Powered By Blogger

Selasa, 18 Mei 2010

Soal Film Cowboys In Paradise

BEREDARNYA film dokumenter Cowboys In Paradise membuat gerah aparat dan warga Bali. Pasalnya, film yang menceritakan sepak terjang gigolo atau pria tunasusila (PTS) itu mencemarkan wisata Bali yang selama ini menjual atau mengedepankan wisata budaya dan alamnya, bukan sebagai wisata seks.
Namun, kita harus akui dunia gigolo itu memang ada. Mereka tumbuh dan berkembang tidak hanya di Kuta, namun di daerah wisata yang tingkat kedatangan turis dari mancanegaranya cukup banyak, di situlah potensi munculnya gigolo. Jadi, gigolo juga ada di derah wisata di luar Bali.
Aparat dan warga Bali menjadi marah kepada film dokumenter tersebut, karena seolah-olah yang menjadi gigolo adalah penduduk asli. Etnis mana yang banyak menjadi gigolo itu memang harus diteliti agar tidak terjadi ketersinggungan.
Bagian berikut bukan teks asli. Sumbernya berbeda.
(* ===== verification/BlockDemo.v ===== *)
(** * Blocks: a block made, processed and accepted

    A block with one transaction, which creates a contract that logs a topic,
    runs on the state database of the node, with the Keccak-256 of Sha3. *)

From S2P Require Import Prelude Types Interfaces Rlp RlpRaw RlpStream RlpDecode HeaderHash Sha3 TrieEncoding TrieNode Trie TrieSpec TrieDemo TrieHash TrieMap State StateRevert StateFrame StateSpec StateRoot StateDemo GoMath Vm VmExec VmPrecompiled Evm VmRun VmThrift StateVm StateRefund Transition TransitionSpec Tx TxSpec Receipt ReceiptSpec Block BlockSpec Dao Processor ProcessorSpec VmDemo.
From stdpp Require Import base tactics option list numbers gmap.
From Stdlib Require Import ZArith Lia.

#[local] Open Scope Z_scope.

Module DemoBlock.

#[local] Existing Instance goKeccak.
#[local] Existing Instance goKeccakLaws.
#[local] Existing Instance DemoVm.demoCrypto.
#[local] Existing Instance DemoTrie.demoDatabase.
#[local] Existing Instance DemoState.demoSizes.
#[local] Existing Instance DemoState.goEmptyRoot.

(** [PUSH1 7 PUSH1 0 PUSH1 0 LOG1]: logs the topic 7. *)
Definition logging : list Z := [96; 7; 96; 0; 96; 0; 161].

(** Signed with the key 41 for chain 1, at no price. *)
Definition tx1 : Transaction := mkTransaction (with_values (tx_data (NewContractCreation 0 (Some 0) 200000 (Some 0) logging)) 42 1 37) None None.

Definition pe1 : processEnv := mkProcessEnv DemoVm.config (fun _ _ => None) (fun _ => DemoVm.miner) false false.

Definition header (gasUsed : Z) (root : Hash) : Header :=
  mkHeader zeroHash zeroHash zeroAddress root zeroHash zeroHash zeroBloom (Some 1) (Some 1) 4000000 gasUsed (Some 1) [] zeroHash (replicate 8 0).

Definition tdb0 : TrieDB := cdb_db DemoState.db0.

(** What the miner runs before it fills in the header. *)
Definition draft : Block := mkBlock (header 0 zeroHash) [] [tx1] None.
Definition results : Z * Hash * list Receipt := Eval vm_compute in
  match Process (HS := StateDB_ops) pe1 (DPos_finalize pe1) draft DemoState.s0 with
  | Ok (s, _, inl (receipts, _, used)) => match IntermediateRoot true s with Ok (_, root) => (used, root, receipts) | _ => (0, zeroHash, []) end
  | _ => (0, zeroHash, [])
  end.

Definition block1 : Block := Eval vm_compute in
  match NewBlock tdb0 (header results.1.1 results.1.2) [tx1] [] results.2 with Ok b => b | _ => draft end.

#[local] Notation run1 := (Process (HS := StateDB_ops) pe1 (DPos_finalize pe1) block1 DemoState.s0).
#[local] Notation check1 b s receipts used := (ValidateState tdb0 (IntermediateRoot true) b s receipts used).

(** The block is accepted, and a filter for the topic finds its log. *)
Lemma block1_accepted : match run1 with
  | Ok (s, b, inl (receipts, logs, used)) =>
      match check1 b s receipts used with
      | Ok _ => match filterLogs logs (Some 0) None [] [[BigToHash 7]] with [_] => used =? 54107 | _ => false end
      | _ => false
      end
  | _ => false
  end = true.
Proof. vm_compute. reflexivity. Qed.

Lemma s0_refunds : refund_ok (RefundLaws := StateDB_refunds) DemoState.s0.
Proof. split; [done|]. apply Forall_nil_2. Qed.

Lemma block1_limit : is_u64 (hdr_GasLimit (blk_header block1)).
Proof. done. Qed.

Lemma block1_typed : Forall tx_typed (blk_transactions block1).
Proof. by repeat constructor. Qed.

Lemma Process_within_limit_witness : match run1 with
  | Ok (_, _, inl (receipts, logs, used)) =>
      adds_up 0 (blk_transactions block1) receipts used ∧ used ≤ hdr_GasLimit (blk_header block1) ∧ logs = concat (rc_Logs <$> receipts)
  | _ => False
  end.
Proof.
  pose proof block1_accepted as Hr. destruct (Process _ _ _ _) as [[[s b] [[[receipts logs] used]|e]]|c|] eqn:E; try discriminate Hr.
  exact (Process_within_limit pe1 _ block1 DemoState.s0 s b receipts logs used s0_refunds block1_limit block1_typed E).
Defined.

Lemma accepted_block_witness : match run1 with
  | Ok (s, b, inl (receipts, logs, used)) =>
      adds_up 0 (blk_transactions block1) receipts (hdr_GasUsed (blk_header block1)) ∧ hdr_GasUsed (blk_header block1) ≤ hdr_GasLimit (blk_header block1) ∧
      (∀ fromBlock toBlock addresses topics, filterLogs logs fromBlock toBlock addresses topics ≠ [] →
         bloomFilter (hdr_Bloom (blk_header block1)) addresses topics = true)
  | _ => False
  end.
Proof.
  pose proof block1_accepted as Hr. destruct (Process _ _ _ _) as [[[s b] [[[receipts logs] used]|e]]|c|] eqn:E; try discriminate Hr.
  destruct (check1 b s receipts used) as [s2|e|] eqn:Ev; try discriminate Hr.
  exact (accepted_block pe1 _ tdb0 _ block1 DemoState.s0 s b receipts logs used s2 s0_refunds block1_limit block1_typed E Ev).
Defined.

(** ** The gas limit *)

Definition parent1 : Header := header 3000000 zeroHash.

Lemma CalcGasLimit_bounds_witness : let limit := CalcGasLimit 4712388 parent1 in
  Z.abs (limit - hdr_GasLimit parent1) < hdr_GasLimit parent1 / limits.GasLimitBoundDivisor ∧ limits.MinGasLimit ≤ limit ∧
  (limit < 4712388 → limit = hdr_GasLimit parent1 + hdr_GasLimit parent1 / limits.GasLimitBoundDivisor - 1) ∧
  (hdr_GasLimit parent1 < limit → limit ≤ 4712388 ∨ hdr_GasLimit parent1 * 2 / 3 ≤ hdr_GasUsed parent1 + 2048).
Proof. apply (CalcGasLimit_bounds 4712388 parent1); [done|done|done]. Defined.

(** ** The hash of a block *)

(** The trie of one entry. *)
Lemma single_tree key v : is_bytes key → tree_of (TShort (keybytesToHex key) (TValue v)) {[key := v]}.
Proof.
  intros Hk. split.
  - right. destruct (vkey_keybytes key Hk) as (ns & Hn & ->). by apply canon_leaf.
  - intros k v'. rewrite holds_short_inv. split.
    + intros (k' & -> & [-> ->]%holds_value_inv). exists key. rewrite app_nil_r. split; [done|]. apply lookup_singleton_eq.
    + intros (key' & -> & [<- <-]%lookup_singleton_Some). exists []. rewrite app_nil_r. split; [done|]. by apply holds_value_inv.
Qed.

(** The same block with its hash kept. *)
Definition block1' : Block := (Block_Hash block1).1.

Definition leaf1 : tree := TShort (keybytesToHex (index_key 0)) (TValue (tx_bytes tx1)).

(** All that is hashed for the block. *)
Definition hashed : list (list Z) := Eval vm_compute in
  [128] :: rlp_written (header_value (blk_header block1)) :: rlp_written (VSlice []) :: blobs_of leaf1.

Definition B (b : list Z) : Prop := b ∈ hashed.

Lemma hashes_differ : NoDup (zeroHash :: (Keccak256 <$> hashed)).
Proof. apply (bool_decide_unpack _). vm_compute. exact I. Qed.

Lemma hashed_collision_free : collision_free B.
Proof.
  pose proof hashes_differ as [Hz Hnd]%NoDup_cons. split.
  - by left.
  - intros b1 b2 (i1 & H1)%list_elem_of_lookup (i2 & H2)%list_elem_of_lookup E.
    assert (i1 = i2) as ->; [|congruence]. apply (NoDup_lookup (Keccak256 <$> hashed) i1 i2 (Keccak256 b1) Hnd).
    + rewrite list_lookup_fmap, H1. reflexivity.
    + rewrite list_lookup_fmap, H2, E. reflexivity.
  - intros b Hin E. apply Hz. rewrite <- E. by apply list_elem_of_fmap_2.
Qed.

Lemma hashed_at i b : hashed !! i = Some b → B b.
Proof. apply list_elem_of_lookup_2. Qed.

Lemma leaf1_in : map_in B (indexed 0 (tx_bytes <$> blk_transactions block1) ∅).
Proof.
  change (indexed 0 (tx_bytes <$> blk_transactions block1) ∅) with (<[index_key 0 := tx_bytes tx1]> (∅ : gmap (list Z) (list Z))).
  rewrite insert_empty. intros tr Htr Hc.
  assert (tree_of leaf1 {[index_key 0 := tx_bytes tx1]}) as Hl by (apply single_tree, (index_key_enc 0); done).
  rewrite (tree_of_unique tr leaf1 _ Htr Hl) in *. apply blobs_of_enc_in; [done|]. intros b Hb.
  apply list_elem_of_singleton in Hb as ->. apply (hashed_at 3). vm_compute. reflexivity.
Qed.

Ltac all_bytes := apply (bool_decide_unpack (Forall (λ x, 0 ≤ x < 256) _)); vm_compute; exact I.
Ltac array := split; [reflexivity|all_bytes].

Lemma header1_ok : header_ok (blk_header block1).
Proof. split; first [array|done|all_bytes]. Qed.

Lemma header1_short : header_short (blk_header block1).
Proof. intros b E. vm_compute in E. injection E as <-. done. Qed.

Lemma tx1_whole : whole_tx_ok (tx_data tx1).
Proof.
  split; [split; first [done|all_bytes]|done..|]. intros b E. vm_compute in E. injection E as <-. done.
Qed.

Lemma block1_ok : block_ok B block1.
Proof.
  split; [apply header1_ok|apply header1_short|by apply (hashed_at 1); vm_compute|apply List.Forall_nil| |by apply (hashed_at 2)|
          apply List.Forall_cons; [apply tx1_whole|apply List.Forall_nil]|done|apply leaf1_in|done].
  intros e E. vm_compute in E. injection E as <-. done.
Qed.

Lemma block1'_ok : block_ok B block1'.
Proof.
  destruct block1_ok. split; [assumption..|]. intros h E. change (Some (Header_Hash (blk_header block1)) = Some h) in E.
  apply (inj Some) in E. exact (eq_sym E).
Qed.

(** A chain that knows the parent. *)
Definition bc1 : chainView := mkChainView (fun h n => n =? 0) (fun h n => n =? 0).

Lemma block1_body : ValidateBody tdb0 bc1 (fun _ => true) block1 = Ok tt.
Proof. vm_compute. reflexivity. Qed.

Lemma block1'_body : ValidateBody tdb0 bc1 (fun _ => true) block1' = Ok tt.
Proof. vm_compute. reflexivity. Qed.

Lemma block1_hashes : (Block_Hash block1).2 = (Block_Hash block1').2.
Proof. vm_compute. reflexivity. Qed.

Lemma ValidateBody_binds_witness : CopyHeader (blk_header block1) = CopyHeader (blk_header block1') ∧
  tx_data <$> blk_transactions block1 = tx_data <$> blk_transactions block1' ∧
  CopyHeader <$> blk_uncles block1 = CopyHeader <$> blk_uncles block1'.
Proof.
  exact (ValidateBody_binds B tdb0 tdb0 bc1 bc1 (fun _ => true) (fun _ => true) block1 block1' hashed_collision_free block1_ok block1'_ok
    block1_body block1'_body block1_hashes).
Defined.

End DemoBlock.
Namun, dari fakta yang ada, tidak hanya etnis lokal yang melakukan hal demikian. Banyak etnis pendatang yang melakukan pekerjaan seperti itu.
Memang dalam film tersebut, sutradara Amit Wirmani mengungkapkan di situs pribadinya, www.cowboysinparadise.com merasa terkejut ketika menemukan bocah Bali yang berusia 12 tahun belajar keras bahasa Jepang. Bocah itu mengatakan, "Kalau saya sudah besar nanti, saya mau memberi layanan seks untuk gadis Jepang."
Penyebab utama adanya fenomena Cowboys in Paradise ini, karena adanya kemiskinan. Sebab, kalau kita lihat, laki-laki yang setiap hari nongkrong di pantai yang lebih akrab disebut dengan “anak pantai” tidak terserap secara formal di jasa-jasa pelayanan wisata. Dengan demikian, tak heran bila mereka menjadi penyedia jasa wisata secara mandiri atau tidak formal.
Karena tidak formal, secara etika dan tata tertib, tidak ada yang mengontrol mereka. Tidak adanya pengontrolan itu membuat mereka selama menjadi gigolo terkadang sering bertindak kriminal. Untuk itu, yang perlu dilakukan oleh pemerintah dan pelaku di dunia wisata ialah mengakomodasi atau menyerap masyarakat sebagai tenaga kerja wisata.
Sangat arif ketika Ketua Satgas Pantai Kuta Gusti Ngurah Tresna mengatakan bahwa Kuta adalah daerah terbuka sehingga ada 1.100 orang pedagang dari berbagai etnis yang bisa melakukan aneka usaha secara positif. Dibukanya peluang mencari rezeki secara halal itulah yang akan meminimalkan seseorang menjadi gigolo. Untuk itu, satpol PP harus mengurangi razia terhadap para pedagang yang berjualan di tempat-tempat wisata.
Adanya gigolo bisa jadi adanya kebutuhan. Untuk mencegah hal yang demikian, para wisatawan asing pun jauh-jauh sebelumnya juga harus di warning, agar tidak melakukan tindakan yang menyimpang. Bila di bandara-bandara kita diperingatkan dengan adanya bahaya terorisme, di situ juga harus dikampanyekan no free sex in Indonesia. Hotel atau tempat penginapan juga harus berani memasang tulisan not for unmarried couple.
Hal tersebut sangat penting. Sebab, pariwisata Indonesia adalah pariwisata budaya dan keindahan alam. Degan cara itu, penyebaran AIDS di Indonesai dapat dicegah.